An airway sensory irritation respiratory depression (RD50) study of boric acid and sodium tetraborate pentahydrate was conducted in male Swiss-Webster mice based on the ASTM E981-04 (2004) standard test method of estimating sensory irritancy of airborne chemicals. The ASTM E981-04 sensory iritancy test (Alarie assay) has been demonstrated to be a reliable test for estimating sensory irritancy of airborne irritants and RD50s are a basis, at least partially, for OELs by ACGIH (Kuwabara et al. 2007). ECHA guidance (Chapter R.8) acknowledges the use of the Alarie assay in assessing respiratory irritation.

It was not possible to achieve an aerosol concentration high enough to result in a 50 % respiratory depression in mice for boric acid based on the results in the mouse sensory irritation model. The highest concentration of boric acid that was achievable with acceptable control of the aerosol concentration was 1096 mg/m3 with a %RD of 19%. Based on these results, the RD50 is > 1096 mg/m3 for boric acid. The ASTM standard uses the value of 0.03 x RD50 for estimation of threshold limit values (TLV). Alarie et al. (2001) has established that a value of 0.01 x RD50 as the concentration where no sensory irritation would be seen in humans.

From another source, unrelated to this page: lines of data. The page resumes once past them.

(** The 32-bit members before the names, between the names and the joins, and after the groups. *)
Definition head_words (st : TRDP_STATISTICS_T) : list Z :=
  [st_version st; st_sec st; st_usec st; st_upTime st; st_statisticTime st].
Definition id_words (st : TRDP_STATISTICS_T) : list Z :=
  [st_ownIpAddr st; st_leaderIpAddr st; st_processPrio st; st_processCycle st].
Definition tail_words (st : TRDP_STATISTICS_T) : list Z :=
  mem_words (st_mem st) ++ pd_words (st_pd st) (st_pdx st) ++ md_words (st_udp st) (st_udpMd st) ++ md_words (st_tcp st) (st_tcpMd st).

(** Storing words one after the other. *)
Fixpoint put_words (off : nat) (l : list Z) (f : list Z) : list Z :=
  match l with [] => f | v :: l' => put_words (off + 4) l' (put32 off v f) end.

(** A label: 15 characters, filled up with zeros; the last byte keeps its value. *)
Definition put_label (off : nat) (label f : list Z) : list Z :=
  let n := (TRDP_MAX_LABEL_LEN - 1)%nat in
  bput off (take n (cstr (take n label) ++ repeat 0 n)) f.

(** The data of the frame: the joins and the groups (bytes 68 to 75) are not written. *)
Definition stats_data (st : TRDP_STATISTICS_T) (f : list Z) : list Z :=
  put_words 76 (tail_words st)
    (put_label 36 (st_leaderName st) (put_label 20 (st_hostName st)
      (put_words 52 (id_words st) (put_words 0 (head_words st) f)))).

(** The whole function: the frame of the publisher gets the statistics of now. *)
Definition prepare_stats (now initTime : TRDP_TIME_T) (g : MEM_CONTROL_T) (s : TRDP_SESSION_T) (st : TRDP_STATISTICS_T) (e : PD_ELE_T)
  : PD_ELE_T * TRDP_STATISTICS_T :=
  let st' := trdp_UpdateStats now initTime g s st in
  (trdp_pdPrepareStats (stats_data st' (bget off_data sizeof_TRDP_STATISTICS_T (pFrame e))) e, st').

(** * Properties *)

(** ** The tables *)
Lemma fill_rows_spec {A B} (row : A -> B) n q :
  fill_rows row n q = (map row (take n q), (n <? length q)%nat).
Proof.
  revert n. induction q as [|e q IH]; intros [|n]; cbn [fill_rows take map length]; try done. rewrite IH. done.
Qed.

(** The table of subscriptions holds, for a valid session and room for [n] rows, one row for each of the first
    [n] elements of the receive queue in their order; TRDP_MEM_ERR says that there are more of them
    and nothing else does; other calls write nothing. The tables of publishers and of joins are
    made in the same way. *)
Theorem tlc_getSubsStatistics_rows valid n room s :
  tlc_getSubsStatistics valid n room s
  = match n with
    | Some k => if negb valid then (TRDP_NOINIT_ERR, n, [])
                else if negb room || (k =? 0) then (TRDP_PARAM_ERR, n, [])
                else let rows := map subs_row (take (Z.to_nat k) (pRcvQueue s)) in
                     (if (Z.to_nat k <? length (pRcvQueue s))%nat then TRDP_MEM_ERR else TRDP_NO_ERR, Some (Z.of_nat (length rows)), rows)
    | None => (if valid then TRDP_PARAM_ERR else TRDP_NOINIT_ERR, n, [])
    end.
Proof.
  unfold tlc_getSubsStatistics, table, table_args. destruct valid, n as [k|]; try reflexivity. cbn [negb].
  destruct (negb room || (k =? 0)); [done|]. by rewrite fill_rows_spec.
Qed.

(** ** The packet *)
Lemma put_words_length l : forall off f, length (put_words off l f) = length f.
Proof. induction l as [|v l IH]; intros off f; [done|]. cbn [put_words]. by rewrite IH, put32_length. Qed.
(** ** Opening and closing the service *)

(** What a successful start leaves of a session [s0]: the elements [e] and [f] at the ends of its queues, in a stack in
    which the handles are theirs. *)
Record started (h : Z) (s0 s : TRDP_SESSION_T) (st0 st : TRDP_STACK) (e f : PD_ELE_T) : Prop := {
  st_session : find_session st h = Some s;
  st_snd : pSndQueue s = pSndQueue s0 ++ [e];
  st_rcv : pRcvQueue s = pRcvQueue s0 ++ [f];
  st_option : option_ s = option_ s0;
  st_pub : magic e = TRDP_MAGIC_PUB_HNDL_VALUE;
  st_sub : magic f = TRDP_MAGIC_SUB_HNDL_VALUE;
  st_fresh_pub : elsewhere h (ele_ptr e) st0 /\ (ele_ptr e ∉ map fst (q_keys (pSndQueue s0)));
  st_fresh_sub : elsewhere h (ele_ptr f) st0 /\ (ele_ptr f ∉ map fst (q_keys (pSndQueue s0))) /\ (ele_ptr f ∉ map fst (q_keys (pRcvQueue s0)));
  st_differ : ele_ptr e <> ele_ptr f;
  st_stack : exists n, st = set_maxSocket n (put_session h s st0) }.

Lemma put_twice h s s' n n' st :
  set_maxSocket n' (put_session h s' (set_maxSocket n (put_session h s st))) = set_maxSocket n' (put_session h s' st).
Proof.
  unfold set_maxSocket, put_session. cbn. f_equal. rewrite map_map. apply map_ext. intros [k x]. cbn. destruct (k =? h) eqn:E; cbn; [by rewrite Z.eqb_refl|by rewrite E].
Qed.

Lemma elsewhere_put h p s n st : elsewhere h p (set_maxSocket n (put_session h s st)) -> elsewhere h p st.
Proof.
  unfold elsewhere, set_maxSocket, put_session. cbn [sSession]. rewrite !list.Forall_forall. intros Hp x Hx Hh. refine (Hp x _ Hh).
  apply list_elem_of_In, in_map_iff. exists x. split; [|by apply list_elem_of_In]. by rewrite (proj2 (Z.eqb_neq _ _) Hh).
Qed.

Lemma some_bind {A B} (a : A) (f : A -> option B) : Some a ≫= f = f a.
Proof. done. Qed.
(** The own address is given only where none was set for the session: otherwise the result is 0, and so is what an
    empty URI resolves to. *)
Theorem getOwnAddr_forgets a env1 env2 ifs id : realIP (session a) <> 0 ->
  tau_getOwnAddr ifs (Some a) = 0
  /\ tau_uri2Addr env1 env2 ifs id (Some a) true None = Got (TRDP_NO_ERR, Some 0, Some a).
Proof.
  intros Hr. assert (E : tau_getOwnAddr ifs (Some a) = 0) by (unfold tau_getOwnAddr; change VOS_INADDR_ANY with 0; by rewrite (proj2 (Z.eqb_neq _ _) Hr)).
  split; [done|]. unfold tau_uri2Addr. cbn [negb]. by rewrite E.
Qed.
End Props.

(** ** A C library and a network to run the resolver with *)
#[global] Instance uri_le_dec : RelDecision uri_le.
Proof. intros a b. unfold uri_le. apply _. Defined.
#[global] Instance uri_le_trans : Transitive uri_le.
Proof. intros a b c. apply vos_strnicmp_trans. Qed.
#[global] Instance uri_le_total : Total uri_le.
Proof. intros a b. unfold uri_le, compareURI. rewrite (vos_strnicmp_opp _ (uri a) (uri b)). lia. Qed.

#[global] Instance demo_libc : Libc := {|
  vos_qsort := merge_sort uri_le;
  vos_bsearch key l := fst <$> list_find (fun e => compareURI key (uri e) = 0) l;
  inet_aton _ := None |}.
#[global] Instance demo_libc_laws : LibcLaws.
Proof.
  split; cbn [vos_qsort vos_bsearch demo_libc].
  - intros l. apply merge_sort_Permutation.
  - intros l. by apply StronglySorted_merge_sort; apply _.
  - intros key l i _ E. destruct (list_find _ l) as [[j e]|] eqn:Ef; [|done]. cbn in E. injection E as <-.
    apply list_find_Some in Ef as (El & Hz & _). by exists e.
  - intros key l _ E. destruct (list_find _ l) as [[j e]|] eqn:Ef; [done|]. by apply list_find_None in Ef.
Defined.

Definition demo_dnr (mode : TRDP_DNR_OPTS_T) : TAU_DNR_DATA_T :=
  mkDnr 0x0a000001 53 TAU_DNS_TIME_OUT_LONG mode
    [mkEntry (vos_strncpy blank_uri (str "devecsp.anyveh") 64) 0x0a000101 7 9 false].
Definition demo_session : TRDP_SESSION_T :=
  mkSession 0x0a000001 7 9 zero_time (mkPdCfg None 0 5 64 TRDP_FLAGS_NONE 100000 TRDP_TO_KEEP_LAST_VALUE 17224) 0
    [] None None [] [] [] (mkPdStat 0 0 0 0 0 0 0 0).
Definition demo_app (mode : TRDP_DNR_OPTS_T) : app_session :=
  mkApp demo_session (str "dev") (Some (demo_dnr mode)).

Definition demo_labels : list (list Z) := [str "hmi"; str "veh2"; str "ltrn"].
Definition demo_answers : list answer := [Alias 5 60 [str "hmi"; str "veh7"]; Address 60 0x0a000203].
Definition demo_response : list Z := response 1 demo_labels demo_answers.
Definition demo_dns : dns_env :=
  mkDnsEnv true true [Receive_error; Datagram demo_response 0x0a000002 53] 300 (repeat 1 67) (repeat 1 256).
Definition no_tcn : tcn_env := mkTcnEnv false false [] [].
Definition demo_env : resolver_env := mkEnv demo_dns no_tcn.

Lemma demo_cache_ok mode : cache_ok (demo_dnr mode).
Proof. split; [vm_compute; lia|repeat constructor|repeat constructor]. Qed.

Lemma demo_name_ok l : l = demo_labels \/ l = [str "hmi"; str "veh7"] -> name_ok l.
Proof.
  intros Hl. split; [by destruct Hl as [-> | ->]| |destruct Hl as [-> | ->]; vm_compute; lia].
  destruct Hl as [-> | ->]; repeat constructor; vm_compute; try lia; congruence.
Qed.

(** A request over TCN-DNS, with a message of somebody else before the reply. *)
Definition demo_tcn_reply : list Z := tcn_reply (repeat 0 20) (repeat 0 3) (repeat 0 16) (str "hmi.veh2.ltrn") 0x0a000203 7 9.
Definition demo_tcn : tcn_env :=
  mkTcnEnv true true [mkMsg 2500 TRDP_NO_ERR [1; 2]; mkMsg TCN_DNS_REP_COMID TRDP_NO_ERR demo_tcn_reply] [].

Lemma dnr_cache_invariant_witness : exists err addr d',
  tau_uri2Addr (mkEnv demo_dns demo_tcn) (mkEnv demo_dns demo_tcn) [] 1 (Some (demo_app TRDP_DNR_OWN_THREAD)) true (Some (host_of demo_labels))
    = Got (err, Some addr, Some (set_pUser (Some d') (demo_app TRDP_DNR_OWN_THREAD))) /\ cache_ok d'.
Proof.
  assert (Hw : replied (demo_dnr TRDP_DNR_OWN_THREAD) (host_of demo_labels) 1 (mkEnv demo_dns demo_tcn)).
  { split; [|constructor]. constructor; [right; left; reflexivity|]. constructor; [|constructor]. right. right. vm_compute. lia. }
  apply (proj2 (proj2 dnr_cache_invariant)) with (d := demo_dnr TRDP_DNR_OWN_THREAD); [reflexivity|apply demo_cache_ok|vm_compute; lia|exact Hw|exact Hw].
Defined.


Lemma dnr_options_exchanged_witness :
  tau_uri2Addr demo_env demo_env [] 1 (Some (demo_app TRDP_DNR_STANDARD_DNS)) true (Some (str "hmi.veh2.ltrn"))
  = tau_uri2Addr (mkEnv (mkDnsEnv false false [] 0 [] []) no_tcn) (mkEnv (mkDnsEnv false false [] 0 [] []) no_tcn) [] 1
      (Some (demo_app TRDP_DNR_STANDARD_DNS)) true (Some (str "hmi.veh2.ltrn")).
Proof.
  apply (proj2 (dnr_options_exchanged (demo_app TRDP_DNR_STANDARD_DNS) (demo_dnr TRDP_DNR_STANDARD_DNS) (str "hmi.veh2.ltrn") [] 1
    demo_dns demo_dns no_tcn no_tcn eq_refl)). reflexivity.
Defined.

Lemma uri2Addr_asks_tcn_witness : exists d' e,
  tau_uri2Addr (mkEnv demo_dns demo_tcn) demo_env [] 1 (Some (demo_app TRDP_DNR_OWN_THREAD)) true (Some (str "hmi.veh2.ltrn"))
  = Got (TRDP_NO_ERR, Some 0x0a000203, Some (set_pUser (Some d') (demo_app TRDP_DNR_OWN_THREAD)))
  /\ cache d' ≡ₚ e :: cache (demo_dnr TRDP_DNR_OWN_THREAD).
Proof.
  destruct (uri2Addr_asks_tcn (demo_app TRDP_DNR_OWN_THREAD) (demo_dnr TRDP_DNR_OWN_THREAD) (str "hmi.veh2.ltrn") (mkEnv demo_dns demo_tcn) demo_env
    [] 1 (repeat 0 20) (repeat 0 3) (repeat 0 16) 0x0a000203 7 9 [mkMsg 2500 TRDP_NO_ERR [1; 2]] []) as (d' & e & E & Hp & _).
  - reflexivity.
  - apply demo_cache_ok.
  - discriminate.
  - vm_compute. lia.
  - reflexivity.
  - repeat constructor. vm_compute. congruence.
  - repeat constructor; vm_compute; congruence.
  - vm_compute. lia.
  - reflexivity.
  - reflexivity.
  - lia.
  - lia.
  - lia.
  - by left.
  - reflexivity.
  - reflexivity.
  - repeat constructor. vm_compute. congruence.
  - constructor.
  - reflexivity.
  - exists d', e. split; [exact E|exact Hp].
Defined.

Therefore, although the highest achievable concentration was below the RD50 value for boric acid, based on the high aerosol concentrations achieved with %RD values below 50%, it is clear that boric acid is not a respiratory irritant or at worst has extremely low potency as a sensory irritant. The practical side of these results is that occupational exposure limit of 10 mg/m3 total particulate will prevent any sensory irritation in workers.


Justification for selection of skin irritation / corrosion endpoint:
No study is selected since all studies conducted with boric acid are negative.

Justification for selection of eye irritation endpoint:
No study is selected since all studies conducted with boric acid and one study with boric oxide are negative.

Justification for classification or non-classification

Boric oxide was not classified for skin or for eye irritation under criteria defined in directive 67/548/EEC as no irritating effects were observed on application of boric acid to the skin or eyes, or of boric oxide to eyes of test animals. All scores were under the cut-off values triggering classification and labelling. Therefore, boric oxide does not meet criteria under EU CLP Regulation (EC) No. 1272/2008) for classification and labelling as a skin or eye irritant. Boric oxide does not meet the criteria for a respiratory irritant.